The vernacular of rock ’n’ roll frequently revolves around drugs, but when the winning band’s lead singer hunched over a table in a sniffing motion during this year’s Eurovision Song Contest, the showcase was shaken by speculation of cocaine use.
The singer, Damiano David of Maneskin, the Italian glam-rock band that took home the crown on Saturday night for its song “Zitti E Buoni,” was later asked to explain his peculiar behavior in an awkward news conference exchange with a Swedish journalist. He denied any wrongdoing, but the European Broadcasting Union, the show’s broadcaster, said it would investigate the episode at the request of the Italian delegation.
On Monday, the show’s organizers announced that Mr. David had voluntarily taken a drug test and passed it.
It punctuated a tumultuous few days for the Eurovision Song Contest, the long-running musical spectacle that was supposed to herald a triumphant return to in-person cultural events in Europe after the coronavirus pandemic forced organizers to cancel last year’s event.
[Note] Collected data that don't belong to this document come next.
(** * Domain routing, custom-domain reconciliation and cache provisioning
      of twenty-server, embedded in Rocq.

    Sources embedded here:
    - [domain-manager.service.ts]  (class [DomainManagerService])
    - [cache-storage.module-factory.ts]  ([cacheStorageModuleFactory])
    - the custom-hostname webhook of [CloudflareController], of which only
      the test-suite is available; its handler is modelled from the
      specification and marked as such. *)

From Stdlib Require Import String Ascii List ZArith Bool Arith Lia.
From Stdlib Require Import DecimalString.
Import ListNotations.

Open Scope string_scope.
Open Scope bool_scope.

(* ================================================================== *)
(** ** JavaScript values used by the services *)

(** The string methods the service calls, on byte strings.  Hostnames that
    come out of the URL parser are ASCII, so one byte is one code unit. *)
Module JsString.

(** [s.startsWith(pat)] *)
Fixpoint startsWith (s pat : string) {struct pat} : bool :=
  match pat, s with
  | EmptyString, _ => true
  | String a pat', String b s' => Ascii.eqb a b && startsWith s' pat'
  | String _ _, EmptyString => false
  end.

(** [s.slice(n)] for [0 <= n] *)
Fixpoint slice (n : nat) (s : string) : string :=
  match n, s with
  | O, _ => s
  | S n', String _ s' => slice n' s'
  | S _, EmptyString => EmptyString
  end.

(** [s.endsWith(suf)]: the last [suf.length] code units of [s] are [suf]. *)
Definition endsWith (s suf : string) : bool :=
  (String.length suf <=? String.length s)%nat
  && String.eqb (slice (String.length s - String.length suf) s) suf.

(** [s.indexOf(pat)], with [None] for [-1]. *)
Fixpoint indexOf (s pat : string) {struct s} : option nat :=
  if startsWith s pat then Some O
  else match s with
       | EmptyString => None
       | String _ s' => option_map S (indexOf s' pat)
       end.

(** [s.replace(pat, rep)] with a string pattern: only the first
    occurrence of [pat] is replaced.  ([rep] is used literally; the
    service only ever passes the empty string.) *)
Fixpoint replace (s pat rep : string) {struct s} : string :=
  if startsWith s pat then rep ++ slice (String.length pat) s
  else match s with
       | EmptyString => EmptyString
       | String c s' => String c (replace s' pat rep)
       end.

(** Truthiness of a string: every string but the empty one. *)
Definition truthy (s : string) : bool := negb (String.eqb s "").

(** Truthiness of [string | undefined] / [string | null]. *)
Definition truthy_opt (o : option string) : bool :=
  match o with
  | Some s => truthy s
  | None => false
  end.

(** A template-literal hole filled with [string | undefined]. *)
Definition interpolate (o : option string) : string :=
  match o with
  | Some s => s
  | None => "undefined"
  end.

(** [n.toString()] for an integral number. *)
Definition of_Z (n : Z) : string := NilZero.string_of_int (Z.to_int n).

Definition of_nat (n : nat) : string := of_Z (Z.of_nat n).

Definition opt_eqb (a b : option string) : bool :=
  match a, b with
  | Some x, Some y => String.eqb x y
  | None, None => true
  | _, _ => false
  end.

End JsString.

(** Modelled from the spec: [isDefined] of the package [twenty-shared] is
    not part of the sources at hand.  A value is defined when it is
    present; [None] stands for the absent value ([undefined] or [null]). *)
Definition isDefined {A : Type} (v : option A) : bool :=
  match v with
  | Some _ => true
  | None => false
  end.

(** Results of code that may throw. *)
Inductive Outcome (A : Type) : Type :=
| Return (a : A)
| Throw (message : string).
Arguments Return {A} a.
Arguments Throw {A} message.

Definition obind {A B : Type} (o : Outcome A) (k : A -> Outcome B) : Outcome B :=
  match o with
  | Return a => k a
  | Throw m => Throw m
  end.

Declare Scope outcome_scope.
Delimit Scope outcome_scope with outcome.
Notation "'let!' x ':=' c 'in' k" := (obind c (fun x => k))
  (at level 10, x name, c at level 100, k at level 200) : outcome_scope.

(* ================================================================== *)
(** ** The platform's URL class

    The service never parses URLs itself: it goes through the [URL] class
    of the host platform.  The operations it uses form this interface; a
    URL object that the code mutates in place is threaded as a value. *)
Class URLApi : Type := {
  URL : Type;
  (** [new URL(s)]; throws on input that is not a URL *)
  URL_new : string -> Outcome URL;
  (** [url.toString()] *)
  URL_toString : URL -> string;
  (** [url.hostname] *)
  URL_hostname : URL -> string;
  (** [url.hostname = h] *)
  URL_set_hostname : URL -> string -> URL;
  (** [url.port = p] *)
  URL_set_port : URL -> string -> URL;
  (** [url.protocol = p] *)
  URL_set_protocol : URL -> string -> URL;
  (** [url.pathname = p] *)
  URL_set_pathname : URL -> string -> URL;
  (** [url.searchParams.set(k, v)] *)
  URL_searchParams_set : URL -> string -> string -> URL
}.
“No drug use took place in the Green Room and we consider the matter closed,” the European Broadcasting Union said in a statement. “We are alarmed that inaccurate speculation leading to fake news has overshadowed the spirit and the outcome of the event and unfairly affected the band.”
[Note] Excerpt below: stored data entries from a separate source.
(** * Alias management script (python/aliases.py)

    A shallow embedding of [aliases.py]: the walk ([traverse]), the
    discovery of the source modules ([collect_imports]), the generator
    ([collect_managed]), the two reconciler commands ([fix] and [check])
    and the command line ([help] and [main]), with the properties of the
    generated re-export modules, of the reconciled tree and of a run of
    the script stated and proved over it. *)

From Stdlib Require Import Ascii ZArith.
From stdpp Require Import gmap strings list fin_maps sorting.

(** ** Strings

    A Python [str] is a [string]; the bytes are those of its UTF-8
    encoding, whose bytewise order is the order of the code points that
    Python's [<] on [str] uses. *)

Definition nl : string := String "010"%char "".
Definition dq : string := String "034"%char "".

(** [s.replace(old, new)] for one-character [old] and [new]. *)
Fixpoint replace (old new : ascii) (s : string) : string :=
  match s with
  | EmptyString => EmptyString
  | String c s' => String (if Ascii.eqb c old then new else c) (replace old new s')
  end.

(** [s.split(sep)] for a one-character separator. *)
Fixpoint split (sep : ascii) (s : string) : list string :=
  match s with
  | EmptyString => [EmptyString]
  | String c s' =>
      if Ascii.eqb c sep then EmptyString :: split sep s'
      else match split sep s' with
           | [] => [String c EmptyString]
           | w :: ws => String c w :: ws
           end
  end.

(** [s.rfind(c)]: the index of the last occurrence of [c]. *)
Fixpoint rfind (c : ascii) (s : string) : option nat :=
  match s with
  | EmptyString => None
  | String a s' =>
      match rfind c s' with
      | Some i => Some (S i)
      | None => if Ascii.eqb a c then Some 0 else None
      end
  end.

(** Truth value of an optional string: [None] and [""] are false. *)
Definition truthy (o : option string) : bool :=
  match o with
  | Some s => negb (String.eqb s "")
  | None => false
  end.

(** ** Paths

    A [pathlib] path is absolute here ([main] resolves the root before
    it calls a command): the list of its components below ["/"]. *)

Abbreviation Path := (list string).

(** The components of a path segment: pathlib drops empty components and
    ["."] components.  (The segments here are the constants below and
    package names whose dots were replaced by slashes.) *)
Definition segments (s : string) : Path :=
  filter (λ w, w ≠ EmptyString ∧ w ≠ ".") (split "/" s).

(** [p / s]: an absolute segment replaces [p]. *)
Definition joinpath (p : Path) (s : string) : Path :=
  if String.prefix "/" s then segments s else p ++ segments s.

(** [str(p)] *)
Definition path_str (p : Path) : string := "/" +:+ String.concat "/" p.

(** [p.parent]; the parent of ["/"] is ["/"]. *)
Definition parent (p : Path) : Path := removelast p.

(** [p.name]: the last component, [""] for ["/"]. *)
Definition name (p : Path) : string := List.last p EmptyString.

(** [p.suffix]: the last dot of the name and what follows it, unless that
    dot starts or ends the name. *)
Definition suffix (p : Path) : string :=
  let n := name p in
  match rfind "." n with
  | Some i =>
      if (0 <? i) && (i <? String.length n - 1)
      then String.substring i (String.length n - i) n
      else EmptyString
  | None => EmptyString
  end.

(** [p.is_relative_to(q)] *)
Definition is_relative_to (p q : Path) : bool := bool_decide (q `prefix_of` p).

Definition SOURCES : list string :=
  [ "hopsworks/__init__.py";
    "hopsworks/connection.py";
    "hopsworks/internal";
    "hopsworks/platform";
    "hopsworks/fs";
    "hopsworks/ml" ].

Definition IGNORED : list string :=
  [ "tests";
    "hsfs";
    "hopsworks";
    "hsml";
    "hopsworks_common";
    "hopsworks.egg-info" ].

(** ** The file tree

    A directory maps the names of its entries to files and directories.
    The contents of a file are the text that [read_text] returns and
    [write_text] is given (encodings and newline translation are not
    modelled). *)

Inductive node :=
  | File (content : string)
  | Dir (children : gmap string node).

Fixpoint lookup_node (p : Path) (n : node) : option node :=
  match p with
  | [] => Some n
  | x :: p' =>
      match n with
      | Dir ch => match ch !! x with Some c => lookup_node p' c | None => None end
      | File _ => None
      end
  end.

(** The content of the regular file at [p], if there is one. *)
Definition file_at (p : Path) (n : node) : option string :=
  match lookup_node p n with
  | Some (File c) => Some c
  | _ => None
  end.

(** ** Effects

    A command runs in a world made of the file tree, the lines printed so
    far and the module-level variable [ok] of [check]; it returns a
    value, leaves through [exit(code)], or raises. *)

Inductive exn :=
  | AttributeError (attr : string)
  | TypeError
  | RecursionError
  | FileNotFoundError (p : Path)
  | FileExistsError (p : Path)
  | NotADirectoryError (p : Path)
  | IsADirectoryError (p : Path).

Inductive result (A : Type) :=
  | Ok (a : A)
  | Exit (code : Z)
  | Raise (e : exn).
Arguments Ok {A} a.
Arguments Exit {A} code.
Arguments Raise {A} e.

(** The lines that the script prints, and their text. *)
Inductive line :=
  | CollisionError (original alias : string) (pkg : Path)
  | ShouldExist (p : Path)
  | WrongContent (p : Path)
  | ShouldntExist (p : Path)
  | AliasesCorrect
  | RunFix.

Definition line_str (l : line) : string :=
  match l with
  | CollisionError original alias pkg =>
      "Error: " +:+ original +:+ " is attempted to be exported as " +:+ alias
      +:+ " in " +:+ path_str pkg
      +:+ ", but the package already contains this alias."
  | ShouldExist p => "Error: " +:+ path_str p +:+ " should exist."
  | WrongContent p => "Error: " +:+ path_str p +:+ " has wrong content."
  | ShouldntExist p => "Error: " +:+ path_str p +:+ " shouldn't exist."
  | AliasesCorrect => "The aliases are correct!"
  | RunFix => "To fix the errors, run `aliases.py fix`."
  end.

Record World := mkWorld {
  fs : node;
  stdout : list line;
  ok : bool
}.

Definition M (A : Type) : Type := World → result A * World.

Definition ret {A} (a : A) : M A := λ w, (Ok a, w).

Definition bind {A B} (m : M A) (k : A → M B) : M B :=
  λ w, match m w with
       | (Ok a, w') => k a w'
       | (Exit c, w') => (Exit c, w')
       | (Raise e, w') => (Raise e, w')
       end.

#[global] Instance M_ret : MRet M := @ret.
#[global] Instance M_bind : MBind M := λ A B k m, bind m k.

Definition raise {A} (e : exn) : M A := λ w, (Raise e, w).
Definition exit {A} (code : Z) : M A := λ w, (Exit code, w).
Definition print (l : line) : M unit :=
  λ w, (Ok tt, mkWorld (fs w) (stdout w ++ [l]) (ok w)).
Definition set_ok (b : bool) : M unit :=
  λ w, (Ok tt, mkWorld (fs w) (stdout w) b).
Definition get_ok : M bool := λ w, (Ok (ok w), w).
Definition get_fs : M node := λ w, (Ok (fs w), w).

(** A value computed without the world, or the exception it raised. *)
Definition lift {A} (r : result A) : M A := λ w, (r, w).

(** [for x in l: s = body(s, x)] *)
Fixpoint for_each {A S} (l : list A) (body : S → A → M S) (s : S) : M S :=
  match l with
  | [] => ret s
  | x :: l' => s' ← body s x; for_each l' body s'
  end.

(** ** The registry

    [collect_aliases(root)] imports the source modules and returns
    [Registry.get_modules()]: a dict from destination package to the list
    of its [(from_module, import_name, options)] tuples.  The modules it
    imports are not part of the script; the dict is the input of the
    generator, in the order in which [items()] yields it. *)

(** Modelled from the spec: the class of the third component of a
    registry tuple is declared in [hopsworks.internal.aliases], outside
    the script.  Its attributes are the options of an alias declaration
    (asAlias, deprecated, availableUntil); it is a plain value object,
    equal to another when the attributes are equal, and it defines no
    ordering ([<] between two of them raises [TypeError]). *)
Record InModule := mkInModule {
  as_alias : option string;
  deprecated : bool;
  available_until : option string
}.

#[global] Instance InModule_eq_dec : EqDecision InModule.
Proof. solve_decision. Defined.

Abbreviation Import := (string * string * InModule)%type.
Abbreviation Registry := (list (string * list Import)).

#[global] Instance result_ret : MRet result := @Ok.
#[global] Instance result_bind : MBind result :=
  λ A B k r, match r with Ok a => k a | Exit c => Exit c | Raise e => Raise e end.

(** [a < b] on registry tuples: Python compares the first components
    that differ; tuples equal in every component are not less. *)
Definition tuple_lt (a b : Import) : result bool :=
  let '(f1, i1, im1) := a in
  let '(f2, i2, im2) := b in
  if negb (String.eqb f1 f2) then Ok (String.ltb f1 f2)
  else if negb (String.eqb i1 i2) then Ok (String.ltb i1 i2)
  else if bool_decide (im1 = im2) then Ok false
  else Raise TypeError.

(** [l.sort()]: a stable sort that uses [<] only and stops at the first
    comparison that raises.  Python sorts a short list by insertion, as
    here; whatever the order of the comparisons, the sort returns the one
    sorted list when no two tuples tie on the first two components and
    differ on the third, and raises when two do. *)
Fixpoint insort (x : Import) (l : list Import) : result (list Import) :=
  match l with
  | [] => Ok [x]
  | y :: l' =>
      b ← tuple_lt x y;
      if b : bool then Ok (x :: y :: l')
      else (l'' ← insort x l'; Ok (y :: l''))
  end.

Fixpoint sort_onto (sorted : list Import) (l : list Import) : result (list Import) :=
  match l with
  | [] => Ok sorted
  | x :: l' => sorted' ← insort x sorted; sort_onto sorted' l'
  end.

Definition list_sort (l : list Import) : result (list Import) := sort_onto [] l.

(** ** The generator *)

(** [managed]: a dict from path to content, in insertion order. *)
Abbreviation Managed := (list (Path * string)).

(** [d[k] = v] *)
Fixpoint dict_set (k : Path) (v : string) (d : Managed) : Managed :=
  match d with
  | [] => [(k, v)]
  | (k', v') :: d' =>
      if decide (k' = k) then (k, v) :: d' else (k', v') :: dict_set k v d'
  end.

(** [d[k] += s], for a key that is present. *)
Fixpoint dict_append (k : Path) (s : string) (d : Managed) : Managed :=
  match d with
  | [] => []
  | (k', v') :: d' =>
      if decide (k' = k) then (k', v' +:+ s) :: d' else (k', v') :: dict_append k s d'
  end.

(** [d.get(k)] *)
Fixpoint dict_get (k : Path) (d : Managed) : option string :=
  match d with
  | [] => None
  | (k', v') :: d' => if decide (k' = k) then Some v' else dict_get k d'
  end.

(** [k in d] *)
Definition dict_mem (k : Path) (d : Managed) : bool :=
  match dict_get k d with Some _ => true | None => false end.

Definition header : string :=
  "# ruff: noqa" +:+ nl +:+
  "# This file is generated by aliases.py. Do not edit it manually!" +:+ nl.

(** [im.available.until]: the options have no attribute [available]. *)
Definition available_dot_until (im : InModule) : M string :=
  raise (AttributeError "available").

(** The body of [for f, i, im in imports]; the state is [managed],
    [imported_modules] and [declared_names].  Nothing is ever added to
    [declared_names]. *)
Definition export_import (pkg : Path)
    (st : Managed * gset string * gset string) (x : Import)
    : M (Managed * gset string * gset string) :=
  let '(managed, imported_modules, declared_names) := st in
  let '(f, i, im) := x in
  let original := f +:+ "." +:+ i in
  let alias := if truthy (as_alias im) then default EmptyString (as_alias im) else i in
  (if bool_decide (alias ∈ declared_names)
   then (print (CollisionError original alias pkg);; exit 1%Z)
   else ret tt);;
  let '(managed, imported_modules) :=
    if bool_decide (f ∉ imported_modules)
    then (dict_append pkg ("import " +:+ f +:+ nl) managed, imported_modules ∪ {[f]})
    else (managed, imported_modules) in
  original ←
    (if deprecated im then
       until ← (if truthy (available_until im)
                then (u ← available_dot_until im;
                      ret ("available_until=" +:+ dq +:+ u +:+ dq))
                else ret EmptyString);
       ret ("hopsworks.internal.aliases.deprecated(" +:+ until +:+ ")("
            +:+ original +:+ ")")
     else ret original);
  ret (dict_append pkg (alias +:+ " = " +:+ original +:+ nl) managed,
       imported_modules, declared_names).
About 200 million people watched this year’s contest, which was held in Rotterdam, the Netherlands, and was broadcast live in 39 countries and on YouTube, according to the organizers. It culminated with viewers and national juries voting Maneskin as the winners, a source of national pride in Italy, one of Europe’s hardest-hit countries during the pandemic.
But the band’s moment of nirvana — adding its name to a list of contest winners that have included Celine Dion and Abba — quickly devolved into controversy.
While he was seated with the band’s other members on a couch offstage in a green room, Mr. David, 22, the band’s tattooed frontman, briefly bent his face down toward the table in front of him, footage showed. Mr. David’s face was obstructed by a tub with bottles of beer and other beverages in it. The band member seated to his right appeared to nudge him and he quickly sat back up.
The footage swiftly ricocheted across the internet and prompted an awkward exchange between an unidentified Swedish reporter and Mr. David, who had just finished dousing his bandmates with Champagne.
“Online, people are suggesting that you were taking cocaine,” the reporter said. “What was it?”
Mr. David denied the speculation, saying that he bent down because another band member had broken a glass.
“I don’t use drugs, please, guys,” he said. “No, please don’t say that. Don’t say that, really. No cocaine. Please, don’t say that.”
A moderator of the news conference quickly tried to cut off the line of questioning.
“Let’s keep the questions about the artists and the music for tonight,” she said.
The European Broadcasting Union said in a statement on Sunday that a broken glass had been found after a check of the site.
Barbara Pravi, the French singer, finished second at Eurovision.
Before the show’s broadcasters announced that Mr. David had passed a drug test, Clément Beaune, the French minister of state for European affairs, suggested during an interview with the television network BFMTV on Monday that there should be sanctions against Maneskin, including the band’s possible disqualification, if Mr. David tested positive for drugs.
In an Instagram post on Monday, Ms. Pravi said that Maneskin’s win was well deserved and that the band had been chosen by the viewers. She said it was their victory and their moment.
As the band’s members hoisted the glass microphone trophy that is given to the winners of Eurovision, Mr. David declared that rock ’n’ roll was here to stay.
“We just want to say to the whole Europe, to the whole world,” he said, “rock ’n’ roll never dies.”